Low-dimensional speech representation based on Factor Analysis and its applications! Najim Dehak and Stephen Shum! Spoken Language System Group! MIT Computer Science and Artificial Intelligence Laboratory!
More informationSupport Vector Machines and Speaker Verification
1 Support Vector Machines and Speaker Verification David Cinciruk March 6, 2013 2 Table of Contents Review of Speaker Verification Introduction to Support Vector Machines Derivation of SVM Equations Soft
More informationMulticlass Discriminative Training of i-vector Language Recognition
Odyssey 214: The Speaker and Language Recognition Workshop 16-19 June 214, Joensuu, Finland Multiclass Discriminative Training of i-vector Language Recognition Alan McCree Human Language Technology Center
More informationEFFECTIVE ACOUSTIC MODELING FOR ROBUST SPEAKER RECOGNITION. Taufiq Hasan Al Banna
EFFECTIVE ACOUSTIC MODELING FOR ROBUST SPEAKER RECOGNITION by Taufiq Hasan Al Banna APPROVED BY SUPERVISORY COMMITTEE: Dr. John H. L. Hansen, Chair Dr. Carlos Busso Dr. Hlaing Minn Dr. P. K. Rajasekaran
More informationIndependent Component Analysis and Unsupervised Learning
Independent Component Analysis and Unsupervised Learning Jen-Tzung Chien National Cheng Kung University TABLE OF CONTENTS 1. Independent Component Analysis 2. Case Study I: Speech Recognition Independent
More informationSTAT 501 EXAM I NAME Spring 1999
STAT 501 EXAM I NAME Spring 1999 Instructions: You may use only your calculator and the attached tables and formula sheet. You can detach the tables and formula sheet from the rest of this exam. Show your
More informationA Generative Model Based Kernel for SVM Classification in Multimedia Applications
Appears in Neural Information Processing Systems, Vancouver, Canada, 2003. A Generative Model Based Kernel for SVM Classification in Multimedia Applications Pedro J. Moreno Purdy P. Ho Hewlett-Packard
More informationHarmonic Structure Transform for Speaker Recognition
Harmonic Structure Transform for Speaker Recognition Kornel Laskowski & Qin Jin Carnegie Mellon University, Pittsburgh PA, USA KTH Speech Music & Hearing, Stockholm, Sweden 29 August, 2011 Laskowski &
More informationBich Ngoc Do.
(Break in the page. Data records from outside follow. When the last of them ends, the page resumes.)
(** Induction over a valid string, rune by rune. *)
Lemma valid_string_ind (P : gostring -> Prop) :
  P [] ->
  (forall r t, valid_rune r = true -> ValidString t = true -> P t -> P (EncodeRune r ++ t)) ->
  forall s, ValidString s = true -> P s.
Proof.
  intros Hnil Hcons s. induction s as [s IH] using (induction_ltof1 _ (@length ascii)).
  intros Hs. destruct (decide (s = [])) as [->|Hne]; [done|].
  destruct (DecodeRune s) as [r w] eqn:E.
  rewrite (ValidString_step s r w Hne E) in Hs. apply andb_true_iff in Hs as [Hr Ht].
  destruct (EncodeRune_DecodeRune s r w E Hne) as [Hv Htake].
  { intros [-> ->]. by vm_compute in Hr. }
  rewrite <- (take_drop w s), Htake. apply Hcons; [done|done|]. apply IH; [|done].
  unfold ltof. pose proof (drop_width_length s Hne) as Hd. by rewrite E in Hd.
Qed.

(** ** Lemmas: decimal numbers *)

Lemma is_digit_char (d : Z) : 0 <= d < 10 -> is_digit (digit_char d) = true.
Proof.
  intros Hd. unfold digit_char. apply in_range_iff. rewrite code_byte_of by lia. lia.
Qed.

Lemma code_digit_char (d : Z) : 0 <= d < 10 -> code (digit_char d) = 48 + d.
Proof. intros Hd. unfold digit_char. by rewrite code_byte_of by lia. Qed.

Lemma format_loop_parse (fuel : nat) (n : Z) (acc : gostring) :
  0 <= n < 2 ^ Z.of_nat fuel -> parse_digits (format_loop fuel n acc) 0 = parse_digits acc n.
Proof.
  revert n acc. induction fuel as [|fuel IH]; intros n acc Hn.
  - cbn in Hn. cbn. f_equal. lia.
  - cbn [format_loop]. rewrite Nat2Z.inj_succ, Z.pow_succ_r in Hn by lia.
    destruct (Z.ltb_spec n 10).
    + cbn [parse_digits]. rewrite is_digit_char, code_digit_char by lia. f_equal. lia.
    + pose proof (Z.div_mod n 10 ltac:(lia)). pose proof (Z.mod_pos_bound n 10 ltac:(lia)).
      rewrite IH by lia. cbn [parse_digits].
      rewrite is_digit_char, code_digit_char by lia. f_equal. lia.
Qed.

Lemma log2_bound (n : Z) : 0 <= n -> n < 2 ^ Z.of_nat (S (Z.to_nat (Z.log2 n))).
Proof.
  intros Hn. rewrite Nat2Z.inj_succ, Z2Nat.id by apply Z.log2_nonneg.
  destruct (decide (n = 0)) as [->|]; [done|]. apply Z.log2_spec. lia.
Qed.

Lemma parse_FormatUint (n : Z) : 0 <= n -> parse_digits (FormatUint n) 0 = Some n.
Proof.
  intros Hn. unfold FormatUint. rewrite format_loop_parse; [done|].
  pose proof (log2_bound n Hn). lia.
Qed.

Lemma format_loop_digits (fuel : nat) (n : Z) (acc : gostring) :
  0 <= n -> forallb is_digit acc = true -> forallb is_digit (format_loop fuel n acc) = true.
Proof.
  revert n acc. induction fuel as [|fuel IH]; intros n acc Hn Ha; cbn; [done|].
  destruct (Z.ltb_spec n 10).
  - cbn. by rewrite is_digit_char.
  - pose proof (Z.mod_pos_bound n 10 ltac:(lia)). apply IH; [apply Z.div_pos; lia|].
    cbn. by rewrite is_digit_char.
Qed.

Lemma FormatUint_digits (n : Z) : 0 <= n -> forallb is_digit (FormatUint n) = true.
Proof. intros. by apply format_loop_digits. Qed.

Lemma FormatUint_nonempty (n : Z) : FormatUint n <> [].
Proof.
  unfold FormatUint. cbn [format_loop]. case_match; [done|].
  assert (forall fuel m c acc, format_loop fuel m (c :: acc) <> []) as Hl; [|apply Hl].
  induction fuel as [|fuel IH]; intros m c acc; cbn; [done|]. case_match; [done|]. apply IH.
Qed.

Lemma ParseUint_FormatUint (n bits : Z) :
  0 <= n < 2 ^ bits -> ParseUint (FormatUint n) bits = Some n.
Proof.
  intros Hn. unfold ParseUint. pose proof (FormatUint_nonempty n).
  destruct (FormatUint n) as [|c t] eqn:E; [done|].
  rewrite <- E, parse_FormatUint by lia. by decide_ltb.
Qed.
Lemma MapTokens_loop_segment (s : gostring) (i skip : nat) :
  s = slice sql (base + i) b -> (base + i + length s = b)%nat -> (skip <= length s)%nat ->
  MapTokens_loop sql fn (map (loc_token sql base) (findall_loop s i skip) ++ rest) (base + i + skip)
  = subst_tokens fn s skip ++ MapTokens_loop sql fn rest b.
Proof using Hb Hrest.
  revert i skip. induction s as [|c s IH]; intros i skip Hs Hl Hk.
  - cbn in *. by replace (base + i + skip)%nat with b by lia.
  - assert (s = slice sql (base + S i) b) as Hs'.
    { symmetry in Hs. apply slice_cons_inv in Hs as [_ ->]. f_equal. lia. }
    assert (base + S i + length s = b)%nat as Hl' by (cbn in Hl; lia).
    cbn [findall_loop subst_tokens]. destruct skip as [|k].
    + destruct (match_token (c :: s)) as [n|] eqn:En.
      * apply match_token_bounds in En. cbn [map app MapTokens_loop].
        replace (base + i + 0)%nat with (base + i)%nat by lia.
        unfold loc_token at 2 3 4. cbn [fst snd tok_start tok_end tok_text].
        rewrite slice_nil. cbn [app].
        assert (slice sql (base + i) (base + (i + n)) = take n (c :: s)) as ->.
        { rewrite Hs. unfold slice. rewrite take_take. f_equal.
          rewrite <- Hl. lia. }
        rewrite <- app_assoc. f_equal.
        rewrite <- (IH (S i) (n - 1)%nat Hs' Hl') by (cbn in En; lia).
        f_equal. lia.
      * rewrite (MapTokens_loop_advance _ _ _ _ (base + S i + 0)); [|lia|].
        -- rewrite (IH (S i) 0%nat Hs' Hl') by lia.
           assert (slice sql (base + i + 0) (base + S i + 0) = take 1 (c :: s)) as ->; [|done].
           rewrite Hs. unfold slice. rewrite take_take.
           f_equal; [cbn in Hl; lia|f_equal; lia].
        -- apply findall_starts_from; lia.
    + rewrite <- (IH (S i) k Hs' Hl') by (cbn in Hk; lia). f_equal. lia.
Qed.
End segment_tokens.

Lemma MapTokens_loop_covers (sql : gostring) (fn : gostring -> gostring)
    (segs : list Segment) (i : nat) :
  covers i (length sql) segs ->
  MapTokens_loop sql fn (flat_map (seg_tokens sql) segs) i
  = flat_map (rewrite_segment fn sql) segs
  /\ starts_from i (flat_map (seg_tokens sql) segs).
Proof.
  revert i. induction segs as [|seg segs IH]; intros i; cbn.
  - intros ->. split; [|done]. by rewrite drop_all.
  - intros (<- & Hlt & H). pose proof (covers_le _ _ _ H) as Hle.
    destruct (IH _ H) as [IH1 IH2].
    assert (starts_from (seg_start seg) (flat_map (seg_tokens sql) segs)) as IH3.
    { destruct (flat_map _ segs); cbn in *; lia. }
    unfold rewrite_segment at 1, seg_tokens at 1 3.
    destruct (seg_kind seg) eqn:Ek; cbn [Protected];
      try (split; [|done]; cbn; rewrite <- IH1; apply MapTokens_loop_advance; [lia|done]).
    assert (seg_start seg + 0 + length (slice sql (seg_start seg) (seg_end seg)) = seg_end seg)%nat
      as Hl by (rewrite length_slice; lia).
    split.
    + rewrite <- IH1. unfold FindAllStringIndex.
      rewrite <- (MapTokens_loop_segment sql fn (seg_start seg) (seg_end seg)
        (flat_map (seg_tokens sql) segs) ltac:(lia) IH2 _ 0 0); [|f_equal; lia|done|lia].
      f_equal. lia.
    + pose proof (findall_starts_from sql (seg_start seg) (seg_end seg)
        (flat_map (seg_tokens sql) segs) ltac:(lia) IH2
        (slice sql (seg_start seg) (seg_end seg)) 0 0 Hl ltac:(lia)) as Hf.
      unfold FindAllStringIndex. by replace (seg_start seg + 0 + 0)%nat with (seg_start seg) in Hf by lia.
Qed.

Lemma MapTokens_segments (d : Dialect) (sql : gostring) (fn : gostring -> gostring) :
  MapTokens d sql fn = flat_map (rewrite_segment fn sql) (Scan d sql).
Proof. apply MapTokens_loop_covers, Scan_covers. Qed.

(** The token grammar, declaratively: an exclamation mark, one or more token
    characters, an exclamation mark. *)
Definition is_token (t : gostring) : Prop :=
  exists body, t = "!"%char :: body ++ ["!"%char] /\ body <> [] /\ forallb token_char body = true.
Neural Networks for Automatic Speaker, Language and Sex Identification
Charles University in Prague Faculty of Mathematics and Physics University of Groningen Faculty of Arts MASTER THESIS Bich Ngoc Do Neural Networks for Automatic Speaker, Language and Sex Identification
More informationA SUPERVISED FACTORIAL ACOUSTIC MODEL FOR SIMULTANEOUS MULTIPARTICIPANT VOCAL ACTIVITY DETECTION IN CLOSE-TALK MICROPHONE RECORDINGS OF MEETINGS
A SUPERVISED FACTORIAL ACOUSTIC MODEL FOR SIMULTANEOUS MULTIPARTICIPANT VOCAL ACTIVITY DETECTION IN CLOSE-TALK MICROPHONE RECORDINGS OF MEETINGS Kornel Laskowski and Tanja Schultz interact, Carnegie Mellon
More information26 Chapter 4 Classification
26 Chapter 4 Classification The preceding tree cannot be simplified. 2. Consider the training examples shown in Table 4.1 for a binary classification problem. Table 4.1. Data set for Exercise 2. Customer
More informationUnifying Probabilistic Linear Discriminant Analysis Variants in Biometric Authentication
Unifying Probabilistic Linear Discriminant Analysis Variants in Biometric Authentication Aleksandr Sizov 1, Kong Aik Lee, Tomi Kinnunen 1 1 School of Computing, University of Eastern Finland, Finland Institute
More informationSegmental Recurrent Neural Networks for End-to-end Speech Recognition
Segmental Recurrent Neural Networks for End-to-end Speech Recognition Liang Lu, Lingpeng Kong, Chris Dyer, Noah Smith and Steve Renals TTI-Chicago, UoE, CMU and UW 9 September 2016 Background A new wave
More informationUsing Deep Belief Networks for Vector-Based Speaker Recognition
INTERSPEECH 2014 Using Deep Belief Networks for Vector-Based Speaker Recognition W. M. Campbell MIT Lincoln Laboratory, Lexington, MA, USA wcampbell@ll.mit.edu Abstract Deep belief networks (DBNs) have
More informationDomain-invariant I-vector Feature Extraction for PLDA Speaker Verification
Odyssey 2018 The Speaker and Language Recognition Workshop 26-29 June 2018, Les Sables d Olonne, France Domain-invariant I-vector Feature Extraction for PLDA Speaker Verification Md Hafizur Rahman 1, Ivan
More informationMixtures of Gaussians with Sparse Structure
Mixtures of Gaussians with Sparse Structure Costas Boulis 1 Abstract When fitting a mixture of Gaussians to training data there are usually two choices for the type of Gaussians used. Either diagonal or
More informationMixtures of Gaussians with Sparse Regression Matrices. Constantinos Boulis, Jeffrey Bilmes
Mixtures of Gaussians with Sparse Regression Matrices Constantinos Boulis, Jeffrey Bilmes {boulis,bilmes}@ee.washington.edu Dept of EE, University of Washington Seattle WA, 98195-2500 UW Electrical Engineering
More informationSPEECH enhancement has been studied extensively as a
JOURNAL OF L A TEX CLASS FILES, VOL. 14, NO. 8, AUGUST 2017 1 Phase-Aware Speech Enhancement Based on Deep Neural Networks Naijun Zheng and Xiao-Lei Zhang Abstract Short-time frequency transform STFT)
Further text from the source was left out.